Né le 14 janvier 1959
Marié -   enfants




Directeur fondateur de la revue La Nef, mensuel catholique (1990)


Ecole Centrale de Nantes
Institut de Sciences-Politiques (Paris)
 
Cadre dans l'industrie automobile

  Ouvrages
Enquête sur la messe traditionnelle (avec Philippe Maxence) (1998) - Au fil des mois (2000) - Jean-Paul II, les clés du pontificat (avec Yves Chiron et Luc Perrin) (2005) -

Nombreuses collaborations
une vingtaine de livres et hors-séries

URL du site internet:

Ouvrir enfin les yeux ?

Publié dans Du côté des élites
Ouvrir enfin les yeux ?
 
Depuis les attentats du 13 novembre à Paris, on assiste à un déchaînement effrayant de la violence islamiste.
En France même de façon récurrente maintenant, mais aussi partout dans le monde. Il ne se passe pas de semaine sans son cortège de victimes de cette nouvelle forme de barbarie.
En Europe, ces drames devraient normalement soulever une question évidente : n’avons-nous pas fait fausse route en favorisant une société multiculturelle, sans chercher à maîtriser l’immigration et en abandonnant peu à peu notre modèle d’assimilation puis d’intégration ?

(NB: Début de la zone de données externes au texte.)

(* ===== verification/AdapterWitnesses.v ===== *)
(** * Witnesses of the evm and signer adapters

    The adapters' properties with hypotheses, applied to the concrete node of
    DemoNode.v. *)

From Stdlib Require Import ZArith Lia Ascii.
From stdpp Require Import prelude strings pretty gmap list_numbers.
From S2P Require Import Prelude GoStd Domain Store Effects Ports Scanner ScannerProofs.
From S2P Require Import FeeEstimation EvmBroadcaster Signers Demo DemoNode.

Lemma node_answers {A} (m : M A) r : (∀ c s, m c s = (r, s)) → answers demo_ctx m r.
Proof. intros H s. exists s. split; [apply H|done]. Qed.

Lemma demo_blocks_answer n : answers demo_ctx (eth_getBlockByNumber n) (Ok (demo_blocks n)).
Proof. by apply node_answers. Qed.
Lemma demo_logs_answer a b ts : answers demo_ctx (FilterLogs a b ts) (Ok (logs demo_chain_logs a b ts)).
Proof. by apply node_answers. Qed.
Lemma demo_traces_answer n : answers demo_ctx (debug_traceBlockByNumber n) (demo_traces n).
Proof. apply node_answers. intros c s. simpl. by destruct (demo_traces n). Qed.

(** Tracing works up to block 2 and fails at block 3. The scan of blocks 1 to 3 reports
    the token transfer of 9 that the chain has, and nothing from the failed call. *)
Lemma ScanDeposits_complete_witness :
  ∃ ts us s', Scanner_ScanDeposits "base" [hex0x demo_to] {[hex0x demo_token := AssetUSDC]} 1 3 demo_ctx
    (start demo_db0 100) = (Ok (ts, us), s') ∧
    mkObservedTransfer "base" AssetUSDC (hex0x demo_to) (hex0x (big_FillBytes 32 78)) 0 9 3
      (hex0x (big_FillBytes 32 3)) ∈ ts ∧
    map ot_Amount ts = [5; 3; 9] ∧ map un_Amount us = [8].
Proof.
  destruct (ScanDeposits_complete "base" demo_ctx demo_blocks demo_traces demo_chain_logs
    demo_blocks_answer demo_traces_answer demo_logs_answer demo_address_padded
    [hex0x demo_to] {[hex0x demo_token := AssetUSDC]} 1 3 (start demo_db0 100)) as (ts & us & s' & H & Hts & _);
    [split; discriminate|reflexivity|].
  exists ts, us, s'. split; [exact H|]. split.
  - apply Hts. right. right. exists (demo_log demo_token (big_FillBytes 32 9) 3 0 false).
    split; [by left|]. split; [split; discriminate|]. exists (hex0x demo_to), 9, AssetUSDC.
    split; [|split; vm_compute; reflexivity].
    split; [reflexivity|]. split.
    { exists (big_FillBytes 32 1), (big_FillBytes 20 170). split; [vm_compute; reflexivity|].
      exists [], []. split; [reflexivity|]. split; [vm_compute; reflexivity|]. intros x Hx. destruct (not_elem_of_nil x Hx). }
    split; [vm_compute; reflexivity|]. split; [vm_compute; reflexivity|reflexivity].
  - assert (match fst (Scanner_ScanDeposits "base" [hex0x demo_to] {[hex0x demo_token := AssetUSDC]} 1 3 demo_ctx
      (start demo_db0 100)) with Ok (ts, us) => (map ot_Amount ts, map un_Amount us) | Err _ => ([], []) end
      = ([5; 3; 9], [8])) as Hv by (vm_compute; reflexivity).
    rewrite H in Hv. injection Hv as E1 E2. split; [exact E1|exact E2].
Defined.

Lemma EstimateFee_consistent_witness :
  ∃ e s', FeeEstimator_EstimateFee demo_clients ChainBase AssetUSDC 5 demo_ctx (start demo_db0 100) = (Ok e, s') ∧
    fe_TotalFee e = Some (fe_L2Fee e + fe_L1Fee e).
Proof.
  assert (FeeEstimator_EstimateFee demo_clients ChainBase AssetUSDC 5 demo_ctx (start demo_db0 100) =
    (Ok (mkFeeEstimate 210000 500 (Some 210500)), start demo_db0 100)) as H by (vm_compute; reflexivity).
  eexists _, _. split; [exact H|]. exact (proj1 (EstimateFee_consistent demo_clients _ _ _ _ _ _ _ H)).
Defined.

(** The unsigned transaction of a withdrawal of 5 wei with nonce 4. *)
Definition demo_wtx : DynamicFeeTx := withdrawal_tx demo_chain_id 4 10 21000 demo_to 5 "".
Definition demo_unsigned : bytes := demo_encode (demo_tx demo_wtx "").
Definition demo_build : result (bytes * bytes) * St :=
  Broadcaster_BuildUnsignedWithdrawal "base" demo_chain_id ChainBase AssetETH 4 (hex0x demo_to) 5
    demo_ctx (start demo_db0 100).

Lemma Build_pays_witness :
  ∃ t, MarshalBinary (NewTx t) = Ok demo_unsigned ∧ dt_Nonce t = 4 ∧
       pays ChainBase AssetETH demo_to 5 demo_ctx (start demo_db0 100) t.
Proof.
  assert (Broadcaster_BuildUnsignedWithdrawal "base" demo_chain_id ChainBase AssetETH 4 (hex0x demo_to) 5
    demo_ctx (start demo_db0 100) =
    (Ok (Signer_Hash demo_chain_id (NewTx demo_wtx), demo_unsigned), start demo_db0 100)) as H
    by (vm_compute; reflexivity).
  destruct (Build_pays "base" demo_chain_id ChainBase AssetETH 4 (hex0x demo_to) 5 demo_ctx _ _ _ _ H eq_refl)
    as (_ & _ & _ & t & Hm & _ & _ & Hn & _ & Hp).
  exists t. split_and!; [exact Hm|exact Hn|]. assert (HexToAddress (hex0x demo_to) = demo_to) as <-
    by (vm_compute; reflexivity). exact Hp.
Defined.

Definition demo_signed : bytes := demo_encode (demo_tx demo_wtx "sig").

Lemma Assemble_Send_roundtrip_witness :
  ∃ stx, MarshalBinary stx = Ok demo_signed ∧
    Broadcaster_SendRawTransaction "base" "base" demo_signed demo_ctx (start demo_db0 100) =
      wrapping "send raw withdrawal transaction" (bc_SendTransaction stx) demo_ctx (start demo_db0 100).
Proof.
  assert (MarshalBinary (NewTx demo_wtx) = Ok demo_unsigned) as Hm by (vm_compute; reflexivity).
  assert (Broadcaster_AssembleSignedTx demo_unsigned "sig" =
    Ok (demo_signed, Hash_Hex (Transaction_Hash (demo_tx demo_wtx "sig")))) as Ha by (vm_compute; reflexivity).
  destruct (Assemble_Send_roundtrip "base" demo_wtx _ _ _ _ demo_ctx (start demo_db0 100) Hm Ha)
    as (stx & _ & Hs & _ & Hsend).
  exists stx. split; [exact Hs|exact Hsend].
Defined.

Lemma GetFinalizedReceipt_final_witness :
  Broadcaster_GetFinalizedReceipt 1 HexToAddress "base" ChainBase "0x01" demo_ctx (start demo_db0 100) =
    (Ok (true, true), start demo_db0 100).
Proof.
  destruct (proj1 (GetFinalizedReceipt_final 1 HexToAddress "base" "0x01" demo_ctx (start demo_db0 100))
    (mkReceipt (Some 2) 1) (start demo_db0 100) 3 EmptyString (start demo_db0 100)) as (found & success & H & Hf & Hs);
    [vm_compute; reflexivity..|].
  assert (found = true) as -> by (apply Hf; exists 2; split; [reflexivity|vm_compute; discriminate]).
  assert (success = true) as -> by (apply Hs; split; [reflexivity|vm_compute; reflexivity]).
  exact H.
Defined.

(** A scheme whose signatures are all recovered by recovery id 1. *)
Definition demo_RecoverCompact (sig digest : bytes) : option unit :=
  if HasPrefix sig (String (byte_of 28) EmptyString) then Some tt else None.

Lemma kms_signature_canonical_witness :
  ∃ v, kms_assemble unit demo_RecoverCompact (λ _ _, true) tt "digest" (der_signature 5 (secp256k1N - 2)) =
    Ok (big_FillBytes 32 5 +:+ big_FillBytes 32 2 +:+ String (byte_of v) EmptyString).
Proof.
  destruct (proj1 (kms_signature_canonical unit demo_RecoverCompact (λ _ _, true) tt "digest")
    5 (secp256k1N - 2)) as (v & H & _);
    [split; reflexivity|split; reflexivity|exists 1; split; [by right|vm_compute; reflexivity]|].
  exists v. rewrite H. assert (normalizeLowS (secp256k1N - 2) = 2) as -> by (vm_compute; reflexivity). reflexivity.
Defined.

Lemma software_signer_spec_witness :
  ∃ address, NewSigner bytes 32 (λ b, secp256k1N <=? big_SetBytes b) (λ b, b)
    (λ k, Z.eqb (big_SetBytes k mod secp256k1N) 0) (λ k, k) (λ b, b)
    ("0x" +:+ hex_EncodeToString (big_FillBytes 32 5)) = Ok (big_FillBytes 32 5, address).
Proof.
  apply (proj1 (software_signer_spec bytes 32 (λ b, secp256k1N <=? big_SetBytes b) (λ b, b)
    (λ k, Z.eqb (big_SetBytes k mod secp256k1N) 0) (λ k d, k +:+ d) (λ k, k) (λ b, b)
    eq_refl (λ b _, Z.leb_le _ _) (λ b _, Z.eqb_eq _ _))); vm_compute; [reflexivity|split; [|split]; reflexivity].
Defined.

Cette question, visiblement, demeure encore largement taboue, quand on voit que les autorités et les médias allemands ont essayé de passer sous silence puis de minimiser les agressions sexuelles infligées, lors du nouvel an, à nombre de femmes à Cologne et dans d’autres villes d’outre-Rhin. Rien à voir avec le traitement de la photo du malheureux Aylan, mort sur une plage turque à la fin de l’été : là, sans coup férir, toute l’intelligentsia s’est élevée comme un seul homme pour appeler à un accueil inconditionnel des "réfugiés" et flétrir l’égoïsme de ceux qui osaient seulement poser une question, procédant ainsi à une culpabilisation massive des pays occidentaux !
Cette différence de traitement de l’information en dit long sur la façon dont nos élites demeurent prisonnières de l’idéologie multiculturaliste. Elles sont bien les seules, car elles n’en subissent guère les conséquences, quand le peuple modeste, exposé en première ligne, en souffre particulièrement : on retrouve ici les fameuses "fractures françaises" bien mises en lumière par Christophe Guilluy, entre une France urbaine qui profite de la mondialisation et de l’ouverture des frontières, et une "France périphérique" de plus en plus déclassée.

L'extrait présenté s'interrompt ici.